Through years of peace we spend great sums annually in the maintenance of battleships in idleness, yet we make no complaint, for the priceless value of their presence at the crisis is ample justification for the disbursement. So here, whatever the cost, it is a negligible quantity when compared to the blessing of having the best appointed contrivance that human ingenuity can devise ready and prepared to settle amicably international disputes as they arise, and thus prevent recourse to the more wasteful and more expensive arbitrament of war. It is a business proposition with the figures in the profit and loss column all on the credit side.

THE STRUGGLE FOR EXISTENCE BETWEEN WAR AND ARBITRATION

We have in the modern world a struggle going on between two institutions, international war and international arbitration, a struggle which will end in the survival of the fittest; namely, the fittest having due regard to the conditions.

War has ever been with us. International arbitration has but lately been launched on the sea of strife. All the modern arguments are against war and in favor of arbitration. Yet war will not down at our bidding. For such persistence of an awful calamity against human sense and reason, there must be some good underlying cause, or causes. They are not far to seek. They are two. Human greed in the litigants and human imperfections in the caliber of judges. For judges are, after all, mere men, with the bias and imperfections of men. What litigant forced to accept the jurisdiction over him of our municipal judges does not ask as he enters the judicial chamber-is he honest? -is he capable?-is he impartial? And so when nations are involved, when the stakes are raised to the nth power, and the tremendous issues at stake mean much and more to millions of men; with how much the more anxiety and zealous care such questions are asked. And the answers must be absolutely and certainly favorable or even war with all its horrors, is a preferable substitute for submission of such quarrels to a wrong tribunal.

The two systems, then, are this day on their trial before men. No right-minded human creature is in doubt as to which system he prefers. Then every right-minded man should bend all his energies to giving the advantage in the race to the system of arbitration. This can only be done by establishing it in the best possible form, surrounded by the most favoring and favorable conditions.

The importance of this can hardly be overestimated. Perhaps it can best be shown by a statement of the development of the two systems and noting the parallelism to be drawn between war and arbitration in international law and trial by combat and trial by court or jury in municipal law.

THE USES OF WAR

War has had and may yet have its good issues. Its true function has been to weld families into tribes, tribes into nations and nations into larger sovereignties. It is probable that in the "grand scheme of things entire" it has not yet exhausted its proper activities. So long as the so-called inferior races exist, there must go on a somewhat different treatment of them than we accord to the superior, or else the unfit will inhabit the choice places of the earth, and crowd out the relatively more highly civilized. Either our treatment of the Indians was practically right, or we should now restore to the remaining tribes the inheritance of their fathers-a conclusion so practically absurd as to shake the premise from which it is derived.

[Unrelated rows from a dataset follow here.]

(* ===== verification/Submission.v ===== *)
(** * A submitted transaction on the wire

    As [Delivery] for blocks: a transaction that one node takes by
    /transaction/submit is sent to its peer, whose pool takes it too. *)
From Stdlib Require Import Ascii.
From stdpp Require Import options.
From S2P Require Import Prelude PyText Json Utils NativeAsset Wallet Sha256 Transaction Block Consensus Mempool.
From S2P Require Import Settings Samples Validators Sql Storage StorageFacts Blockchain BlockchainFacts.
From S2P Require Import RateLimit Handshake HandshakeFacts PeerStore Url AddressSecurity Peers Effects.
From S2P Require Import Network Propagation Sync NetworkSamples NetworkFacts PropagationFacts Schemas NetworkRoutes.
From S2P Require Import Routes Requests ApiFacts Convergence Delivery.

Local Open Scope Z_scope.
#[local] Set Default Proof Using "Type*".

(** ** The receiving node *)

Section receiver.
Context `{L : ECDSALaws} {T : Type → Type} {SQL : Sql T} {SL : SqlLaws T} {W : Type} {Wo : World W}.
Context (cfg : NodeConfig).

Abbreviation net := (net T W).
Abbreviation app := (app T W).
Implicit Types (n : net) (s : app) (st : node T) (tx : Transaction.t).
#[local] Existing Instances after_append_preorder only_authenticated_preorder same_blockchain_preorder.

(** A transaction that the dictionary of its sender gives back. *)
Definition sendable tx : Prop :=
  0 ≤ Transaction.amount_base_units tx ≤ MAX_SUPPLY_BASE_UNITS ∧ Transaction.timestamp_ok tx ∧
  Transaction.tx_hash tx ≠ "".

Lemma accepted_not_pending tx st st' :
  submit_transaction tx st = (st', accept) → Mempool.contains (Transaction.tx_hash tx) (mempool st) = false.
Proof.
  unfold submit_transaction. destruct (validate_transaction tx) as [[] reason]; cbn [negb]; [|done].
  case_match; [done|]. unfold Mempool.add_transaction.
  by destruct (Mempool.contains (Transaction.tx_hash tx) (mempool st)).
Qed.

Lemma take_transaction_accepts tx from_peer n st' :
  BoundedSet.contains (seen_transactions n) (Transaction.tx_hash tx) = false →
  submit_transaction tx (blockchain n) = (st', accept) →
  blockchain (take_transaction tx from_peer n).1 = st'.
Proof.
  intros Hseen Hsubmit. unfold take_transaction. unfold mbind at 1, io_bind at 1, gets at 1. rewrite Hseen.
  set (n1 := set_seen_transactions (BoundedSet.add (Transaction.tx_hash tx) (seen_transactions n)) n).
  assert (Hrun : submit_received tx n = (set_blockchain st' n1, Ok accept)).
  { unfold submit_received. unfold mbind at 1, io_bind at 1, gets at 1.
    rewrite (accepted_not_pending _ _ _ Hsubmit). unfold mbind, io_bind, see_transaction, modify, on_blockchain, on.
    cbn [blockchain set_seen_transactions]. by rewrite Hsubmit. }
  rewrite (bind_run _ _ _ _ _ Hrun). cbn [refusal accept fst].
  lazymatch goal with |- blockchain (?m _).1 = _ => assert (Hm : moves after_append m) end.
  { apply moves_bind; [apply _|apply record_propagation_after|]. intros _.
    apply moves_bind; [apply _|apply sender_seen_after|]. intros _. apply moves_ret. apply _. }
  exact (proj1 (Hm (set_blockchain st' n1))).
Qed.

Lemma receive_transaction_accepts tx d address envelope n st' :
  (∀ clock, Transaction.from_dict clock d = Ok tx) →
  BoundedSet.contains (seen_transactions n) (Transaction.tx_hash tx) = false →
  submit_transaction tx (blockchain n) = (st', accept) →
  (authenticate_request cfg (Some (JObj envelope)) (Some d) (Some address) n).2 = Ok accept →
  blockchain (receive_transaction cfg d (Some address) (Some (JObj envelope)) n).1 = st'.
Proof.
  intros Hread Hseen Hsubmit Hauth. unfold receive_transaction.
  destruct (authenticate_request cfg (Some (JObj envelope)) (Some d) (Some address) n) as [n1 r] eqn:Hrun.
  cbn in Hauth. subst r.
  pose proof (moves_run _ _ _ _ _ (authenticate_moves _ _ _ _) Hrun) as (Hb & _ & _ & Hs & _).
  rewrite (bind_run _ _ _ _ _ Hrun). cbn [refusal accept fst].
  rewrite (bind_run _ _ _ _ _ (now_runs n1)). unfold parse. rewrite Hread, pure_run. cbv iota.
  rewrite <-Hb in Hsubmit. rewrite <-Hs in Hseen.
  exact (take_transaction_accepts tx (Some address) (set_world (time (world n1)).1 n1) st' Hseen Hsubmit).
Qed.

Lemma receive_transaction_route_accepts tx d address envelope id client s st' :
  (∀ clock, Transaction.from_dict clock d = Ok tx) →
  BoundedSet.contains (seen_transactions (network s)) (Transaction.tx_hash tx) = false →
  submit_transaction tx (blockchain (network s)) = (st', accept) →
  auth_get "node_id" (Some envelope) = JStr id → id ≠ "" →
  0 < RateLimiter.remaining id (limiter_of cfg "expensive" 1 s) →
  (authenticate_request cfg (Some (JObj envelope)) (Some d) (Some address)
     (set_world (time (world (network s))).1 (network s))).2 = Ok accept →
  blockchain (network (receive_transaction_route cfg
    (TransactionReceiveRequest.Make d (Some address) (Some envelope)) client s).1) = st'.
Proof.
  intros Hread Hseen Hsubmit Hname Hid Hleft Hauth. unfold receive_transaction_route.
  cbn [TransactionReceiveRequest.auth TransactionReceiveRequest.from_peer TransactionReceiveRequest.transaction].
  rewrite (named_key envelope id (opt_str_json (Some address)) Hname Hid).
  destruct (enforce_runs cfg client "expensive" 1 id s eq_refl Hid Hleft) as (s1 & Hlimit & _ & Hn & _).
  rewrite (bind_run _ _ _ _ _ Hlimit). change (validate_message_type _ _) with (Ok tt). rewrite pure_run.
  rewrite <-Hn in Hauth.
  assert (blockchain (network s) = blockchain (network s1)) as Hb by by rewrite Hn.
  assert (seen_transactions (network s) = seen_transactions (network s1)) as Hs by by rewrite Hn.
  rewrite Hb in Hsubmit. rewrite Hs in Hseen.
  pose proof (receive_transaction_accepts tx d address envelope (network s1) st' Hread Hseen Hsubmit Hauth) as Hext.
  unfold mbind, io_bind, on_network at 1, on at 1. cbn [auth_json fmap option_fmap option_map].
  destruct (receive_transaction _ _ _ _ (network s1)) as [n' [o|e]]; cbn [fst] in Hext; [|exact Hext].
  lazymatch goal with |- blockchain (network (received o ?m _).1) = _ => assert (Hm : moves same_blockchain m) end.
  { apply moves_bind; [apply _|apply draw_moves; [apply _|apply quiet_blockchain]|intros t].
    apply moves_bind; [apply _|apply moves_pure; apply _|intros b].
    apply broadcast_transaction_moves; [apply _|apply quiet_blockchain]. }
  pose proof (received_keeps_chain o _ Hm (set_network n' s1)) as Hq. etrans; [exact Hq|exact Hext].
Qed.
End receiver.

(** ** The wire *)

Section wire.
Context `{L : ECDSALaws} {T : Type → Type} {SQL : Sql T} {SL : SqlLaws T} {W : Type} {Wo : World W}.
Context `{PL : PydanticLaws} `{EW : Elsewhere (app T W)}.
Context (cfgA cfgB : NodeConfig) (body_size : py_dict → Z) (client : option string) (addressB : string).

Abbreviation peer := (app T W).
Abbreviation net := (net T peer).
Implicit Types (n : net) (b : peer) (a : app T peer) (tx : Transaction.t).
#[local] Existing Instance same_blockchain_preorder.
#[local] Hint Extern 0 (World (app T W)) => exact (wire cfgB body_size client addressB) : typeclass_instances.

Abbreviation send d :=
  (λ address envelope, send_transaction cfgA address d (own_address cfgA) envelope).

Lemma send_transaction_served d envelope n :
  validate_peer_address (getaddrinfo (world (network (world n)))) addressB
    (P2PConfig.allow_private_peer_addresses (p2p cfgA)) = Ok accept →
  peer_chain (send_transaction cfgA addressB d (own_address cfgA) envelope n).1 =
  blockchain (network (receive_transaction_route cfgB
    (TransactionReceiveRequest.Make d (Some (own_address cfgA)) (Some envelope)) client (world n)).1).
Proof.
  intros Hv.
  set (q := ReceiveTransaction (TransactionReceiveRequest.Make d (Some (own_address cfgA)) (Some envelope))).
  destruct (client_post_served cfgA cfgB body_size client addressB (propagation_timeout cfgA)
    "/network/transactions/receive" (transaction_message d (own_address cfgA) envelope) q n Hv) as [Hrun _].
  { eapply decode_posted; [reflexivity|by repeat constructor|reflexivity]. }
  unfold send_transaction, peer_chain. rewrite Hrun. cbn [world set_world].
  unfold q. cbn [serve]. unfold object, mbind, io_bind.
  destruct (receive_transaction_route _ _ _ _) as [b [x|e]]; done.
Qed.

Lemma broadcast_transaction_reaches tx id k n st' :
  sendable tx → only_peer addressB (peers n) → welcome_sender cfgA cfgB addressB id k (world n) →
  BoundedSet.contains (seen_transactions (network (world n))) (Transaction.tx_hash tx) = false →
  submit_transaction tx (peer_chain n) = (st', accept) →
  peer_chain (broadcast_transaction cfgA tx None n).1 = st'.
Proof.
  intros (Hamount & Htime & Hhash) Hpeer Hsender Hunseen Hsubmit.
  destruct (Transaction.to_dict_Ok tx Hamount) as [d Hd].
  pose proof (λ clock, Transaction.from_dict_of_to_dict clock tx d Htime Hhash Hd) as Hread.
  unfold broadcast_transaction. unfold mbind at 1, io_bind at 1, modify. set (n1 := set_seen_transactions _ n).
  rewrite Hd, pure_run. unfold mbind at 1, io_bind at 1, gets at 1.
  change (addresses (peers n1)) with (addresses (peers n)). rewrite (op_addresses _ _ Hpeer).
  apply (broadcast_loop_sends cfgA cfgB body_size client addressB d (send d) "transactions" (λ st, st = st') n1).
  apply (broadcast_to_sends cfgA cfgB body_size client addressB d (send d) (λ st, st = st') id k n1 Hpeer Hsender).
  intros envelope Hname Hauth. cbv beta. set (n2 := set_world _ n1).
  rewrite (send_transaction_served d envelope n2 (it_target _ _ _ _ _ (ws_in_time _ _ _ _ _ _ Hsender))).
  exact (receive_transaction_route_accepts cfgB tx d (own_address cfgA) envelope id client (world n2) st'
    Hread Hunseen Hsubmit Hname (gn_name _ _ _ _ (ws_genuine _ _ _ _ _ _ Hsender))
    (ws_limit _ _ _ _ _ _ Hsender) Hauth).
Qed.

(** C13: A transaction submitted to one node reaches the pools of both: a node
    takes the transaction of a body with positive amounts sent to
    /transaction/submit, one that its dictionary gives back, and its one trusted
    peer, in good standing, would take it too and has not seen it.  The peer
    hears the node ([welcome_sender]): the node's identity is generated and its
    network the peer's, the peer holds its credential under its address, name and
    key, the clocks agree within the window of freshness, the nonce is new, a
    request is left, and the peer's address is an accepted target.  Then,
    whatever comes of the rest of the answer, each of the two is at the end as
    its own [submit_transaction] leaves it. *)
Theorem submission_spreads payload id k a tx stA stB :
  positive (TransactionSubmitRequest.amount payload) = true →
  (∀ u, TransactionSubmitRequest.amount_base_units payload = Some u → 0 < u) →
  submitted (time (world (network a))).2 payload = Ok tx → sendable tx →
  submit_transaction tx (blockchain (network a)) = (stA, accept) →
  submit_transaction tx (peer_chain (network a)) = (stB, accept) →
  only_peer addressB (peers (network a)) →
  welcome_sender cfgA cfgB addressB id k (asked_in (network a)) →
  BoundedSet.contains (seen_transactions (network (asked_in (network a)))) (Transaction.tx_hash tx) = false →
  ∃ a' r, submit_route cfgA payload a = (a', r) ∧ blockchain (network a') = stA ∧ peer_chain (network a') = stB.
Proof.
  intros Hpos Hunits Htx Hsend HA HB Hpeer Hsender Hunseen.
  set (n := network a) in *. set (b := asked_in n) in *.
  unfold submit_route. rewrite Hpos.
  assert (match TransactionSubmitRequest.amount_base_units payload with Some u => 0 <? u | None => true end = true) as ->.
  { destruct (TransactionSubmitRequest.amount_base_units payload); [|done]. by apply Z.ltb_lt, Hunits. }
  cbn [andb negb].
  rewrite (on_network_bind _ _ _ _ _ (now_facing cfgB body_size client addressB n)).
  assert (Htx' : submitted (time (world (network (world n)))).2 payload = Ok tx) by exact Htx.
  rewrite Htx', pure_run. set (a1 := set_network _ a). set (n2 := set_blockchain stA (set_world b n)).
  assert (Hsubmit : on_blockchain (λ st, let '(st, v) := submit_transaction tx st in (st, Ok v)) (network a1) =
    (n2, Ok accept)).
  { unfold on_blockchain, on. cbn [network a1 set_network blockchain set_world]. by rewrite HA. }
  rewrite (on_network_bind _ _ _ _ _ Hsubmit). cbn [accept fst snd]. set (a2 := set_network n2 a1).
  lazymatch goal with |- ∃ a' r, (?first ≫= ?rest) a2 = _ ∧ _ =>
    assert (Hrest : ∃ r, (first ≫= rest) a2 = ((first a2).1, r)) end.
  { unfold mbind, io_bind. destruct (best_effort _ a2) as [a3 [u|e]]; by eexists. }
  destruct Hrest as [r ->]. eexists _, r. split; [reflexivity|]. rewrite best_effort_state. cbn [network set_network a2].
  split.
  - exact (broadcast_transaction_moves cfgA same_blockchain quiet_blockchain tx None n2).
  - exact (broadcast_transaction_reaches tx id k n2 stB Hsend Hpeer Hsender Hunseen HB).
Qed.
End wire.

(** ** Witnesses *)

#[local] Existing Instances ToyECDSA.ecdsa ToyECDSA.ecdsa_laws ListSql.sql ListSql.sql_laws.
#[local] Existing Instances StrictValidator.pydantic StrictValidator.laws NothingElse.elsewhere.

(** The transfer of the samples, as its wallet submits it. *)
Definition transfer_body : TransactionSubmitRequest.t := Eval vm_compute in
  let tx := Transaction.toy_transfer in
  TransactionSubmitRequest.Make (Transaction.sender tx) (Transaction.receiver tx) (Dec.Fin false 25 (-7)) (Some 250)
    1735689700 (default "" (Transaction.sender_public_key tx)) (default "" (Transaction.signature tx)).

Definition both_short : NetworkRoutes.app ListSql.t (NetworkRoutes.app ListSql.t toy_world) :=
  App (on_wire short_chain trusting_peer receiving_app) None [].

Definition with_transfer : node ListSql.t := (submit_transaction Transaction.toy_transfer (node_of short_chain)).1.

Lemma transfer_taken : submit_transaction Transaction.toy_transfer (node_of short_chain) = (with_transfer, accept).
Proof.
  assert (Hr : (submit_transaction Transaction.toy_transfer (node_of short_chain)).2 = accept) by (vm_compute; reflexivity).
  exact (run_eq _ _ Hr).
Qed.

Lemma receiving_hears_sender : welcome_sender sender_config own_config peer_address "peer" 7 receiving_app.
Proof. exact (wb_sender _ _ _ _ _ _ _ _ block2_welcome). Qed.

Lemma submission_spreads_witness :
  ∃ a' r, submit_route (H0 := wire own_config no_size None peer_address) sender_config transfer_body both_short = (a', r) ∧
    blockchain (network a') = with_transfer ∧ peer_chain (network a') = with_transfer.
Proof.
  refine (submission_spreads sender_config own_config no_size None peer_address transfer_body "peer" 7 both_short
    Transaction.toy_transfer with_transfer with_transfer _ _ _ _ transfer_taken transfer_taken _ _ _).
  - reflexivity.
  - intros u [= <-]. reflexivity.
  - vm_compute. reflexivity.
  - split; [split; vm_compute; discriminate|]. split; [right; eexists; vm_compute; reflexivity|vm_compute; discriminate].
  - constructor; vm_compute; reflexivity.
  - exact receiving_hears_sender.
  - vm_compute. reflexivity.
Defined.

But these conditions do not prevent the establishment of international arbitration among the nations of high civilization known as the world powers.

It is, however, possible that before the scheme of international arbitration shall take its place as a resolver of the disputes of men, wars shall go on until nations have been welded into sovereignties, divided only by lines of racial divergence. Should one race rule the earth and all the people therein, we would be threatened with civil wars breaking up the coalesced molecule into its component parts.

To avoid this perspective of future strife and carnage, the alternative is presented of now adopting a system of international arbitration. War and arbitration have come into direct competition and the fittest will survive-bearing in mind always that the fittest is not always the best, but the fittest having due regard to the environment. The

illustrations drawn from parasitic life make the meaning clear. Hence if we are to advance the cause of the institution we favor, we must make the environment as favorable as possible for its survival as the fitter of the two.

THE CONDITIONS NECESSARY TO MAKE ARBITRATION THE FITTER

INSTITUTION

Before any institution in the world can be superseded by another, that other must prove itself capable of producing better results. Before international arbitration can become the preferred method of settling national quarrels in place of war-the resort to brute forcemany conditions must concur.

First: The moral natures of men-and especially the natures of the politicians in high place guiding and directing national conduct-must have reached the point of not desiring national worldly advantage in lands, or goods, or influence, beyond what an impartial judge would award to the interests in dispute.

Second: The horror of war with his "grim visage and fierce front" shall be ingrained to such an extent as to deter selfish action threatened with such dire consequences.

Third: The honesty, impartiality, learning and well balanced justice of the decisions rendered by tribunals of international arbitration shall be so apparent that the honest and just disputant can find no objection to delivering up his interests for disposal to such fair and capable hands.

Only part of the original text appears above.